(Data records)

(** In a table of one entry there is never room for two more. *)
Lemma keeps_small gs k s s' : MaxEntries cfg < 2 -> zlen (s_list s) <= MaxEntries cfg ->
  keeps gs k s s' -> keeps gs 2 s s'.
Proof.
  intros M2 L [_ m f]. split; [pose proof (zlen_nonneg (s_list s)); specialize (m L); lia | done |].
  intros g Hg. pose proof (zlen_nonneg (s_list s)).
  destruct (f g Hg) as [-> | [-> H']]; [by left | right; split; [done | lia]].
Qed.

Lemma keeps_stats gs k a b s' : s_list a = s_list b -> keeps gs k a s' -> keeps gs k b s'.
Proof. intros E [H1 H2 H3]. rewrite E in *. by split. Qed.

(** A parent lookup adds at most the parent, which is then at the front. *)
Lemma keeps_parent gs v g pid st s : g ∈ gs ->
  let '(p, s') := s_parent cfg v g pid st s in
  keeps gs 1 s s' /\ (is_Some (s_find g (s_list s)) \/ p = None -> keeps gs 0 s s') /\
  (forall e, p = Some e -> head (s_list s') = Some e /\ Entry_GUID e = g).
Proof.
  intros Hg. assert (K0 : forall a b, s_list b = s_list a -> keeps gs 0 a b).
  { intros a b E. split; rewrite E; [lia | done | auto]. }
  assert (K1 : forall a b, keeps gs 0 a b -> keeps gs 1 a b)
    by (intros; eapply keeps_weaken; eauto; lia).
  unfold s_parent. destruct (s_find g (s_list s)) as [e|] eqn:F.
  - pose proof (keeps_get gs g s) as G. pose proof (s_find_elem _ _ _ F) as [_ E].
    rewrite (s_get_Some _ _ _ F) in *. split_and!; auto. by intros e' [= <-].
  - rewrite (s_get_None _ _ F). destruct (Proc v) as [rd|]; [|by split_and!; auto].
    destruct (pid =? 0); [by split_and!; auto|].
    destruct (rd pid) as [info|]; [|by split_and!; auto].
    destruct (negb _); [by split_and!; auto|]. split_and!.
    + by apply (keeps_stats gs 1 (mkSpec (s_list s) (incr_lookups (s_stats s)))), keeps_insert.
    + by intros [[]|].
    + intros e [= <-]. split; [apply s_insert_head | done].
Qed.

Lemma s_type_keeps v now ev guid hdr s :
  let '(o, s') := s_get guid s in
  let '(o2, s2) := s_handle_type cfg v now ev guid hdr o s' in
  keeps [guid; hdr] 1 s s2 \/
  keeps [guid; hdr] 2 s s2 /\ (2 <= MaxEntries cfg -> is_Some (s_find hdr (s_list s2))) /\
  (forall e, o2 = Some e -> ParentGUID e = hdr).
Proof.
  assert (W : forall a b, keeps [guid; hdr] 0 a b -> keeps [guid; hdr] 1 a b)
    by (intros; eapply keeps_weaken; eauto; lia).
  unfold s_handle_type. destruct (s_find guid (s_list s)) as [e|] eqn:F.
  - pose proof (keeps_get [guid; hdr] guid s) as G. pose proof (s_find_elem _ _ _ F) as [_ E].
    rewrite (s_get_Some _ _ _ F) in *. cbn [snd] in G.
    assert (U : forall e', Entry_GUID e' = guid ->
      keeps [guid; hdr] 1 s (s_update e' (mkSpec (e :: s_drop guid (s_list s)) (s_stats s)))).
    { intros e' E'. apply W. eapply (keeps_trans _ 0 0); [done | | lia].
      apply keeps_update. rewrite E'. left. }
    destruct (Event_Type ev); left; auto. apply U. by destruct (ExitedAt e =? 0).
  - rewrite (s_get_None _ _ F). destruct (Event_Type ev).
    + left. eapply (keeps_trans _ 1 0); [| |lia]; [apply keeps_insert | apply keeps_update]; left.
    + pose proof (keeps_parent [guid; hdr] v hdr (Parent_PID (Event_Parent ev))
        (Parent_StartTimeNs (Event_Parent ev)) s ltac:(right; left)) as P.
      destruct (s_parent _ _ _ _ _ _) as [p s3]. destruct P as (P1 & P2 & P3).
      set (e := match p with Some _ => _ | None => _ end).
      assert (I : keeps [guid; hdr] 1 s3 (s_insert cfg e s3)).
      { apply keeps_insert. replace (Entry_GUID e) with guid; [left | by destruct p]. }
      destruct p as [p|]; [right | left; eapply (keeps_trans _ 0 1); [by apply P2; right | done | lia]].
      split; [eapply (keeps_trans _ 1 1); [done..|lia]|]. split; [|by intros ? [= <-]].
      intros M2. destruct (P3 p eq_refl) as [Hh Hp]. cbn [s_insert s_list].
      replace (Z.to_nat (MaxEntries cfg)) with (S (S (Z.to_nat (MaxEntries cfg) - 2))) by lia.
      destruct (s_list s3) as [|x l]; [done|]. injection Hh as ->. cbn [take s_find List.find].
      rewrite (bool_decide_true (Entry_GUID p = hdr)) by done. by case_bool_decide.
    + left. apply W. split; cbn; [lia | done | by left].
Qed.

> _WHAT TO PRODUCE_
Select and copy each line from the data that includes the word "MaxEntries".

> _ANSWER TO THE PROBLEM_
Lemma keeps_small gs k s s' : MaxEntries cfg < 2 -> zlen (s_list s) <= MaxEntries cfg ->
  keeps [guid; hdr] 2 s s2 /\ (2 <= MaxEntries cfg -> is_Some (s_find hdr (s_list s2))) /\
      replace (Z.to_nat (MaxEntries cfg)) with (S (S (Z.to_nat (MaxEntries cfg) - 2))) by lia.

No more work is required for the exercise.